╔══

(* ===== verification/Intent.v ===== *)
(** * The sealed intent (services/tee-sim/src/intent.ts)

    [parseIntent] turns the decrypted bytes into a typed intent or one of the
    errors of the source, in its order; [intent_ok] is the schema it enforces and
    [deriveCapability] the only way from an intent to a capability. *)

From S2P Require Import Prelude JsNum Utf8 Json Unicode Canonical Types Crypto Policy Authorize Pricing Providers.
Local Open Scope Z_scope.

Inductive InvalidIntentError : Type :=
| IntentNotJson | IntentNotObject | IntentFields | IntentVersion | IntentCredentialId
| IntentSecret | IntentProvider | IntentModels | IntentPolicies | IntentContributor | IntentNonceBad.

Definition INTENT_KEYS : list string :=
  ["allowedModels"; "allowedPolicies"; "contributorId"; "credentialId"; "intentNonce";
   "provider"; "secret"; "version"].
Definition SUPPORTED_POLICIES : list string := ["safety-v1"].
Definition MAX_MODELS : nat := 8.
Definition MAX_ID_LENGTH : Z := 64.

(** [\[0-9a-f\]{n}] over a whole string *)
Definition hex_lower (c : Ascii.ascii) : bool :=
  let b := code c in (48 <=? b) && (b <=? 57) || (97 <=? b) && (b <=? 102).
Definition hex_lower_n (n : nat) (l : list Ascii.ascii) : bool :=
  Nat.eqb (length l) n && forallb hex_lower l.

Definition credential_id_ok (s : string) : bool :=
  str_startswith "cred_" s && hex_lower_n 12 (drop 5 (chars s)).

Definition str_trim (s : string) : string := encode (trim (points s)).
Definition secret_ok (s : string) : bool :=
  let t := trim (points s) in (8 <=? points_length t) && negb (existsb js_space t).

Definition provider_of (s : string) : option Provider :=
  if String.eqb s "anthropic" then Some anthropic
  else if String.eqb s "openai" then Some openai
  else if String.eqb s "mock" then Some mock
  else None.

(** An array of strings that all pass, without repetition. *)
Definition unique_strings (test : string -> bool) (l : list jsval) : option (list string) :=
  ss ← mapM as_str l;
  if forallb test ss && bool_decide (NoDup ss) then Some ss else None.

Definition parseIntentValue (parsed : jsval) : res InvalidIntentError CredentialIntentV1 :=
  match parsed with
  | VObj o =>
      let get k := obj_get o k in
      _ ← guard_ok (bool_decide (jsort js_compare o.*1 = INTENT_KEYS)) IntentFields;
      _ ← guard_ok (match get "version" with VNum n => num_is n 1 | _ => false end) IntentVersion;
      credentialId ← match get "credentialId" with
                     | VStr s => if credential_id_ok s then Ok s else Err IntentCredentialId
                     | _ => Err IntentCredentialId
                     end;
      secret ← match get "secret" with
               | VStr s => if secret_ok s then Ok s else Err IntentSecret
               | _ => Err IntentSecret
               end;
      provider ← match get "provider" with
                 | VStr s => match provider_of s with Some p => Ok p | None => Err IntentProvider end
                 | _ => Err IntentProvider
                 end;
      models ← match get "allowedModels" with
               | VArr [] => Err IntentModels
               | VArr l =>
                   if Nat.ltb MAX_MODELS (length l) then Err IntentModels
                   else match unique_strings (fun m => bool_decide (m ∈ catalog_models provider)) l with
                        | Some ss => Ok ss
                        | None => Err IntentModels
                        end
               | _ => Err IntentModels
               end;
      policies ← match get "allowedPolicies" with
                 | VArr [] => Err IntentPolicies
                 | VArr l => match unique_strings (fun p => bool_decide (p ∈ SUPPORTED_POLICIES)) l with
                             | Some ss => Ok ss
                             | None => Err IntentPolicies
                             end
                 | _ => Err IntentPolicies
                 end;
      contributorId ← match get "contributorId" with
                      | VStr s => if (1 <=? js_length s) && (js_length s <=? MAX_ID_LENGTH)
                                  then Ok s else Err IntentContributor
                      | _ => Err IntentContributor
                      end;
      intentNonce ← match get "intentNonce" with
                    | VStr s => if hex_lower_n 64 (chars s) then Ok s else Err IntentNonceBad
                    | _ => Err IntentNonceBad
                    end;
      Ok {| ci_credentialId := credentialId; ci_secret := str_trim secret; ci_provider := provider;
            ci_allowedModels := models; ci_allowedPolicies := policies;
            ci_contributorId := contributorId; ci_intentNonce := intentNonce |}
  | _ => Err IntentNotObject
  end.

Definition parseIntent (plaintext : string) : res InvalidIntentError CredentialIntentV1 :=
  match JSON_parse (text_decode plaintext) with
  | None => Err IntentNotJson
  | Some parsed => parseIntentValue parsed
  end.

Section derive.
Context `{U : Unicode} `{C : Crypto}.

Definition deriveCapability (intent : CredentialIntentV1) (blobDigest : string)
    (resolvePolicyId : string -> string) (now : Z) : res CryptoError CredentialCapability :=
  digest ← intentDigest intent;
  Ok {| cap_credentialId := ci_credentialId intent;
        cap_provider := ci_provider intent;
        cap_allowedModels := jsort js_compare (ci_allowedModels intent);
        cap_allowedPolicyIds := resolvePolicyId <$> ci_allowedPolicies intent;
        cap_contributorId := ci_contributorId intent;
        cap_createdAt := now;
        cap_version := 1;
        cap_blobDigest := blobDigest;
        cap_intentDigest := digest |}.
End derive.

(** ** The schema *)
Record intent_ok (i : CredentialIntentV1) : Prop := {
  io_id : credential_id_ok (ci_credentialId i) = true;
  io_secret : secret_ok (ci_secret i) = true;
  io_models_ne : ci_allowedModels i <> [];
  io_models_max : (length (ci_allowedModels i) <= MAX_MODELS)%nat;
  io_models : Forall (fun m => m ∈ catalog_models (ci_provider i)) (ci_allowedModels i);
  io_models_nodup : NoDup (ci_allowedModels i);
  io_policies : ci_allowedPolicies i = ["safety-v1"];
  io_contributor : 1 <= js_length (ci_contributorId i) <= MAX_ID_LENGTH;
  io_nonce : hex_lower_n 64 (chars (ci_intentNonce i)) = true;
}.

(** The object the browser seals. *)
Definition intent_val (i : CredentialIntentV1) : jsval :=
  VObj [("version", vint 1); ("credentialId", VStr (ci_credentialId i)); ("secret", VStr (ci_secret i));
        ("provider", VStr (provider_str (ci_provider i))); ("allowedModels", strs_val (ci_allowedModels i));
        ("allowedPolicies", strs_val (ci_allowedPolicies i)); ("contributorId", VStr (ci_contributorId i));
        ("intentNonce", VStr (ci_intentNonce i))].

Lemma mapM_as_str l ss : mapM as_str l = Some ss <-> l = VStr <$> ss.
Proof.
  revert ss. induction l as [|v l IH]; intros ss; simpl.
  - split; [by intros [= <-]|]. destruct ss; [done|discriminate].
  - split.
    + intros H. apply bind_Some in H as (s & Hs & H). apply bind_Some in H as (ss' & Hss & [= <-]).
      destruct v; try discriminate. injection Hs as ->. apply IH in Hss as ->. done.
    + destruct ss as [|s ss]; [discriminate|]. intros [= -> E]. apply IH in E. rewrite E. done.
Qed.

Lemma unique_strings_Some test l ss :
  unique_strings test l = Some ss <-> l = VStr <$> ss /\ forallb test ss = true /\ NoDup ss.
Proof.
  unfold unique_strings. rewrite bind_Some. split.
  - intros (ss' & Hm%mapM_as_str & H). destruct (forallb test ss') eqn:Ef; [|done].
    case_bool_decide; [|done]. by injection H as <-.
  - intros (-> & Hf & Hn). exists ss. rewrite (proj2 (mapM_as_str _ _) eq_refl), Hf.
    by rewrite bool_decide_eq_true_2.
Qed.

Lemma nodup_safety_v1 ss :
  ss <> [] -> forallb (fun p => bool_decide (p ∈ SUPPORTED_POLICIES)) ss = true -> NoDup ss ->
  ss = ["safety-v1"].
Proof.
  intros Hne Hf Hn. rewrite forallb_forall in Hf.
  assert (Hall : forall x, x ∈ ss -> x = "safety-v1").
  { intros x Hx%list_elem_of_In. specialize (Hf x Hx). apply bool_decide_eq_true in Hf.
    unfold SUPPORTED_POLICIES in Hf. set_solver. }
  destruct ss as [|a [|b ss]]; [done|f_equal; apply Hall; by left|].
  exfalso. inv Hn. assert (a = b) as -> by (rewrite (Hall a), (Hall b); set_solver). set_solver.
Qed.

(** What is left after trimming is trimmed, when it has no inner space. *)
Lemma trim_start_nospace l : existsb js_space l = false -> trim_start l = l.
Proof. destruct l as [|c l]; [done|]. simpl. by intros [-> _]%orb_false_iff. Qed.

Lemma existsb_rev {A} (f : A -> bool) l : existsb f (rev l) = existsb f l.
Proof.
  induction l as [|x l IH]; [done|]. simpl. rewrite existsb_app, IH. simpl.
  rewrite orb_false_r. apply orb_comm.
Qed.

Lemma trim_nospace l : existsb js_space l = false -> trim l = l.
Proof.
  intros H. unfold trim. rewrite (trim_start_nospace l) by done.
  rewrite (trim_start_nospace (rev l)) by (by rewrite existsb_rev). apply rev_involutive.
Qed.

Lemma Forall_trim_start {P : Z -> Prop} l : Forall P l -> Forall P (trim_start l).
Proof. induction 1 as [|c l Hc Hl IH]; simpl; [done|]. destruct (js_space c); [done|]. by constructor. Qed.
Lemma Forall_rev {P : Z -> Prop} l : Forall P l -> Forall P (rev l).
Proof. rewrite !List.Forall_forall. intros H x Hx%in_rev. auto. Qed.
Lemma Forall_trim {P : Z -> Prop} l : Forall P l -> Forall P (trim l).
Proof. intros H. by apply Forall_rev, Forall_trim_start, Forall_rev, Forall_trim_start. Qed.

Lemma points_str_trim s : points (str_trim s) = trim (points s).
Proof. unfold str_trim. apply points_encode, Forall_trim, points_scalar. Qed.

╚══

● **BRIEF**:
Exactly reproduce the lines that run from the line with "P (trim l)." through the last line of the records, inclusive.

● **WORKED SOLUTION**:
Lemma Forall_trim {P : Z -> Prop} l : Forall P l -> Forall P (trim l).
Proof. intros H. by apply Forall_rev, Forall_trim_start, Forall_rev, Forall_trim_start. Qed.

Lemma points_str_trim s : points (str_trim s) = trim (points s).
Proof. unfold str_trim. apply points_encode, Forall_trim, points_scalar. Qed.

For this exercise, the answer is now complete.